Items listed in a dataset -
=== Begin Enclosure ===

(** * SparseMatrix: a shallow embedding of [code/src/SparseMatrix.js]

    The class keeps a sparse matrix as a JavaScript object whose keys are
    the strings ["row,col"]; it loads matrices from a small text format,
    adds, subtracts and multiplies them and prints them back.

    Conventions of the embedding:
    - a JavaScript number is an integer of [Z] or [NaN] (type [num]); the
      arithmetic of the class is the arithmetic of [Z], which is what
      IEEE doubles compute as long as every intermediate value stays below
      2^53 in absolute value.  [-0] and [0] are the same integer: the class
      only observes numbers through [===], [<], [>=], [isNaN], [Math.max]
      and template literals, none of which tells them apart;
    - a JavaScript string is a [string]; a template literal prints an integer
      with stdpp's [pretty] (decimal digits, a leading [-] when negative),
      which is what the language prints for integers of that range;
    - the object [this.elements] is an association list in insertion order,
      which is the order [for (key in ...)] visits string keys in;
    - [throw new Error(msg)] is the result [Throw (Error msg)];
    - methods that read or write [this] are state-passing functions;
    - reading and writing files ([_readFile], [_writeFile]) and the console
      are outside the embedding: [loadFromFile] receives the content of the
      file;
    - of the interactive driver [code/src/index.js] the embedding has the
      part of [main] from the loading of the two files on ([main_try], with
      the contents of the files and the choice as arguments and the text
      written as result) and the input handler of [CustomReadLine] as a
      function of the buffer. *)

From Stdlib Require Import ZArith String Ascii List Lia Permutation Bool.
From stdpp Require Import base list strings pretty sorting.
Import ListNotations.

Local Open Scope string_scope.
Local Open Scope Z_scope.

(** ** Numbers, errors and results *)

Inductive num : Type :=
  | NaN : num
  | Int : Z -> num.

(** [`${x}`] for a number. *)
Definition num_to_string (x : num) : string :=
  match x with NaN => "NaN" | Int z => pretty z end.

(** [x < n] and [x >= n]: every comparison with [NaN] is false. *)
Definition num_ltb (x : num) (n : Z) : bool :=
  match x with NaN => false | Int z => z <? n end.
Definition num_geb (x : num) (n : Z) : bool :=
  match x with NaN => false | Int z => n <=? z end.
(** ** The context formatter *)





(** ** The formatter leaves its records alone *)

Lemma dict_get_record (h : store) r (d : doc) key fallback :
  h !! r = Some (ObjDict d) ->
  dict_get r key fallback h = (Returns (default fallback (d !! key)), h).
Proof. intros Hr. unfold dict_get. by rewrite Hr. Qed.

Lemma store_bind_returns {A B} (c : OnStore A) (k : A -> OnStore B) h a h' :
  c h = (Returns a, h') -> store_bind c k h = k a h'.
Proof. intros Hc. unfold store_bind. by rewrite Hc. Qed.

Lemma format_line_at_record (h : store) r (d : doc) :
  h !! r = Some (ObjDict d) ->
  format_line_at r h = (Returns (format_line d), h).
Proof.
  intros Hr. unfold format_line_at.
  rewrite !(store_bind_returns _ _ _ _ _ (dict_get_record h r d _ _ Hr)).
  unfold store_ret, format_line, get_str.
  by destruct (d !! "product_name"), (d !! "description"),
    (d !! "product_image_link").
Qed.

Lemma comprehension_records (h : store) items records :
  Forall2 (fun r d => h !! r = Some (ObjDict d)) items records ->
  comprehension format_line_at items h =
  (Returns (map format_line records), h).
Proof.
  induction 1 as [|r d items records Hr _ IH]; [done|].
  cbn [comprehension map].
  rewrite (store_bind_returns _ _ _ _ _ (format_line_at_record h r d Hr)).
  by rewrite (store_bind_returns _ _ _ _ _ IH).
Qed.

Lemma format_context_at_records (h : store) docs items records :
  h !! docs = Some (ObjList items) ->
  Forall2 (fun r d => h !! r = Some (ObjDict d)) items records ->
  format_context_at docs h = (Returns (format_context records), h).
Proof.
  intros Hdocs Hitems. unfold format_context_at.
  assert (Hl : list_items docs h = (Returns items, h))
    by (unfold list_items; by rewrite Hdocs).
  rewrite (store_bind_returns _ _ _ _ _ Hl).
  by rewrite (store_bind_returns _ _ _ _ _ (comprehension_records h _ _ Hitems)).
Qed.

(** C8: called on a reference to a list of references to records (the
    same record may be listed more than once), the formatter returns what
    the records' values determine and leaves the list and every record
    in the store as they were; so a second call on the same list returns
    the same string, and the store after both calls is the store before
    them. *)
Theorem format_context_twice (h : store) docs items records :
  h !! docs = Some (ObjList items) ->
  Forall2 (fun r d => h !! r = Some (ObjDict d)) items records ->
  (first <~ format_context_at docs ;;
   second <~ format_context_at docs ;;
   store_ret (first, second))%store h =
  (Returns (format_context records, format_context records), h).
Proof.
  intros Hdocs Hitems.
  by rewrite !(store_bind_returns _ _ _ _ _
                 (format_context_at_records h docs items records Hdocs Hitems)).
Qed.

(** ** Runs on concrete sessions *)

Lemma deployment_configured_ok : deployment_ok deployment_configured.
Proof. repeat split; by eexists. Qed.


Lemma format_context_twice_witness :
  (store_two_records !! 0 = Some (ObjList [1; 2; 1]) /\
   Forall2 (fun r d => store_two_records !! r = Some (ObjDict d))
     [1; 2; 1] [serum_a; serum_b; serum_a]) /\
  (first <~ format_context_at 0 ;;
   second <~ format_context_at 0 ;;
   store_ret (first, second))%store store_two_records =
  (Returns (format_context [serum_a; serum_b; serum_a],
            format_context [serum_a; serum_b; serum_a]),
   store_two_records).
Proof.
  assert (H1 : store_two_records !! 0 = Some (ObjList [1; 2; 1]))
    by reflexivity.
  assert (H2 : Forall2 (fun r d => store_two_records !! r = Some (ObjDict d))
                 [1; 2; 1] [serum_a; serum_b; serum_a])
    by (repeat constructor).
  split; [by split|].
  exact (format_context_twice store_two_records 0 _ _ H1 H2).
Defined.

Lemma pipeline_exception_stores_apology_witness :
  (session_state (machine0 session_empty_history) !! "messages" =
     Some (SMessages []) /\
   save_user_message "halo" (machine0 session_empty_history) =
     (Returns tt, machine_after_save) /\
   raised (snd (answer_turn world_stream_breaks "halo" machine_after_save))
     <> raised machine_after_save) /\
  exists m',
    submitted_branch world_stream_breaks "halo" (machine0 session_empty_history) =
      (Raises (mkExn ClsRerun ""), m') /\
    session_state m' !! "messages" =
      Some (SMessages [mkTurn user "halo"; mkTurn assistant apology_message]).
Proof.
  assert (H1 : session_state (machine0 session_empty_history) !! "messages" =
               Some (SMessages [])) by reflexivity.
  assert (H2 : save_user_message "halo" (machine0 session_empty_history) =
               (Returns tt, machine_after_save)) by (vm_compute; reflexivity).
  assert (H3 : raised (snd (answer_turn world_stream_breaks "halo"
                              machine_after_save))
               <> raised machine_after_save) by (vm_compute; discriminate).
  split; [by repeat split|].
  exact (pipeline_exception_stores_apology world_stream_breaks "halo"
           (machine0 session_empty_history) [] machine_after_save H1 H2 H3).
Defined.

Lemma retrieve_documents_embedding_failure_witness :
  embed_text world_embed_down "halo" (machine0 ∅) =
    (Returns None, machine_embed_down) /\
  retrieve_documents world_embed_down "halo" (machine0 ∅) =
    (Returns [], machine_embed_down) /\
  search_calls (trace machine_embed_down) = search_calls (trace (machine0 ∅)).
Proof.
  assert (H : embed_text world_embed_down "halo" (machine0 ∅) =
              (Returns None, machine_embed_down)) by (vm_compute; reflexivity).
  split; [exact H|].
  exact (retrieve_documents_embedding_failure world_embed_down "halo"
           (machine0 ∅) machine_embed_down H).
Defined.

Lemma retrieve_documents_empty_embedding_witness :
  embed_text world_embed_empty "halo" (machine0 ∅) =
    (Returns (Some []), machine_embed_empty) /\
  retrieve_documents world_embed_empty "halo" (machine0 ∅) =
    (Returns [], machine_embed_empty) /\
  search_calls (trace machine_embed_empty) = search_calls (trace (machine0 ∅)).
Proof.
  assert (H : embed_text world_embed_empty "halo" (machine0 ∅) =
              (Returns (Some []), machine_embed_empty))
    by (vm_compute; reflexivity).
  split; [exact H|].
  destruct (retrieve_documents_empty_embedding world_embed_empty "halo"
              (machine0 ∅) machine_embed_empty H) as (Hr & Hs & _).
  exact (conj Hr Hs).
Defined.

Lemma generate_answer_yields_strings_witness :
  ([serum_a] <> [] /\
   get_together_client_result world_ok = Returns tt /\
   completions_create world_ok
     (mkCompletionRequest "meta-llama/Llama-3.3-70B-Instruct-Turbo-Free"
        [("user", build_prompt world_ok "halo" [serum_a])] true)
   = Returns (map Returns three_chunks) /\
   Forall (fun ch => choices ch <> []) three_chunks) /\
  exists m',
    pull_all (generate_answer world_ok "halo" [serum_a]) (machine0 ∅) =
    (["Serum A "; ""; "cocok."], Returns tt, m').
Proof.
  assert (H1 : [serum_a] <> []) by discriminate.
  assert (H4 : Forall (fun ch => choices ch <> []) three_chunks)
    by (repeat constructor; discriminate).
  split; [by repeat split|].
  destruct (generate_answer_yields_strings world_ok "halo" [serum_a]
              three_chunks (machine0 ∅) H1 eq_refl eq_refl H4) as [Hrun _].
  exact Hrun.
Defined.

Lemma stored_answer_concatenates_fragments_witness :
  (session_state (machine0 session_empty_history) !! "messages" =
     Some (SMessages []) /\
   save_user_message "halo" (machine0 session_empty_history) =
     (Returns tt, machine_after_save) /\
   retrieve_documents world_ok "halo" machine_after_save =
     (Returns [serum_a; serum_b], machine_after_search) /\
   [serum_a; serum_b] <> [] /\
   pull_all (generate_answer world_ok "halo" [serum_a; serum_b])
     machine_after_search =
     (["Serum A "; ""; "cocok."], Returns tt, machine_after_stream)) /\
  exists m',
    submitted_branch world_ok "halo" (machine0 session_empty_history) =
      (Raises (mkExn ClsRerun ""), m') /\
    session_state m' !! "messages" =
      Some (SMessages [mkTurn user "halo"; mkTurn assistant "Serum A cocok."]).
Proof.
  assert (H1 : session_state (machine0 session_empty_history) !! "messages" =
               Some (SMessages [])) by reflexivity.
  assert (H2 : save_user_message "halo" (machine0 session_empty_history) =
               (Returns tt, machine_after_save)) by (vm_compute; reflexivity).
  assert (H3 : retrieve_documents world_ok "halo" machine_after_save =
               (Returns [serum_a; serum_b], machine_after_search))
    by (vm_compute; reflexivity).
  assert (H4 : [serum_a; serum_b] <> []) by discriminate.
  assert (H5 : pull_all (generate_answer world_ok "halo" [serum_a; serum_b])
                 machine_after_search =
               (["Serum A "; ""; "cocok."], Returns tt, machine_after_stream))
    by (vm_compute; reflexivity).
  split; [by repeat split|].
  exact (stored_answer_concatenates_fragments world_ok "halo"
           (machine0 session_empty_history) [] machine_after_save
           [serum_a; serum_b] machine_after_search
           ["Serum A "; ""; "cocok."] machine_after_stream H1 H2 H3 H4 H5).
Defined.
Lemma concat_reference_chunks n : 0 < n -> forall fuel raw_row,
  len raw_row <= fuel -> List.concat (reference_chunks n raw_row) = raw_row.
Proof.
  intros Hn. induction fuel as [| fuel IH]; intros raw_row Hf.
  - destruct raw_row; [now rewrite reference_chunks_nil | simpl in Hf; lia].
  - destruct raw_row as [| x t]; [now rewrite reference_chunks_nil |].
    rewrite reference_chunks_cons by (assumption || discriminate).
    simpl List.concat. rewrite IH.
    + apply firstn_skipn.
    + rewrite length_skipn. change (len (x :: t)) with (S (len t)) in *. lia.
Qed.

Lemma len_reference_chunk n raw_row k :
  k < div_ceil (len raw_row) n ->
  len (nth k (reference_chunks n raw_row) [])
  = Nat.min n (len raw_row - k * n).
Proof.
  intros Hk. unfold reference_chunks.
  set (chunk := fun k => firstn n (skipn (k * n) raw_row)).
  rewrite (nth_indep _ [] (chunk 0)) by now rewrite length_map, length_seq.
  rewrite map_nth, seq_nth by assumption. unfold chunk.
  now rewrite length_firstn, length_skipn.
Qed.

Lemma lt_div_ceil k a b : 0 < b -> k < div_ceil a b -> k * b < a.
Proof.
  intros Hb Hk. unfold div_ceil in Hk.
  destruct (le_lt_dec a (k * b)) as [Hle | Hlt]; [| assumption].
  exfalso.
  assert ((a + b - 1) / b < S k)
    by (apply Nat.Div0.div_lt_upper_bound; nia).
  lia.
Qed.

=== End Enclosure ===

Above this instruction are the records; retype exactly the lines from the one containing "- methods that" up to and including the one containing "comprehension format_line_at items".

Response to the exercise -
    - methods that read or write [this] are state-passing functions;
    - reading and writing files ([_readFile], [_writeFile]) and the console
      are outside the embedding: [loadFromFile] receives the content of the
      file;
    - of the interactive driver [code/src/index.js] the embedding has the
      part of [main] from the loading of the two files on ([main_try], with
      the contents of the files and the choice as arguments and the text
      written as result) and the input handler of [CustomReadLine] as a
      function of the buffer. *)

From Stdlib Require Import ZArith String Ascii List Lia Permutation Bool.
From stdpp Require Import base list strings pretty sorting.
Import ListNotations.

Local Open Scope string_scope.
Local Open Scope Z_scope.

(** ** Numbers, errors and results *)

Inductive num : Type :=
  | NaN : num
  | Int : Z -> num.

(** [`${x}`] for a number. *)
Definition num_to_string (x : num) : string :=
  match x with NaN => "NaN" | Int z => pretty z end.

(** [x < n] and [x >= n]: every comparison with [NaN] is false. *)
Definition num_ltb (x : num) (n : Z) : bool :=
  match x with NaN => false | Int z => z <? n end.
Definition num_geb (x : num) (n : Z) : bool :=
  match x with NaN => false | Int z => n <=? z end.
(** ** The context formatter *)





(** ** The formatter leaves its records alone *)

Lemma dict_get_record (h : store) r (d : doc) key fallback :
  h !! r = Some (ObjDict d) ->
  dict_get r key fallback h = (Returns (default fallback (d !! key)), h).
Proof. intros Hr. unfold dict_get. by rewrite Hr. Qed.

Lemma store_bind_returns {A B} (c : OnStore A) (k : A -> OnStore B) h a h' :
  c h = (Returns a, h') -> store_bind c k h = k a h'.
Proof. intros Hc. unfold store_bind. by rewrite Hc. Qed.

Lemma format_line_at_record (h : store) r (d : doc) :
  h !! r = Some (ObjDict d) ->
  format_line_at r h = (Returns (format_line d), h).
Proof.
  intros Hr. unfold format_line_at.
  rewrite !(store_bind_returns _ _ _ _ _ (dict_get_record h r d _ _ Hr)).
  unfold store_ret, format_line, get_str.
  by destruct (d !! "product_name"), (d !! "description"),
    (d !! "product_image_link").
Qed.

Lemma comprehension_records (h : store) items records :
  Forall2 (fun r d => h !! r = Some (ObjDict d)) items records ->
  comprehension format_line_at items h =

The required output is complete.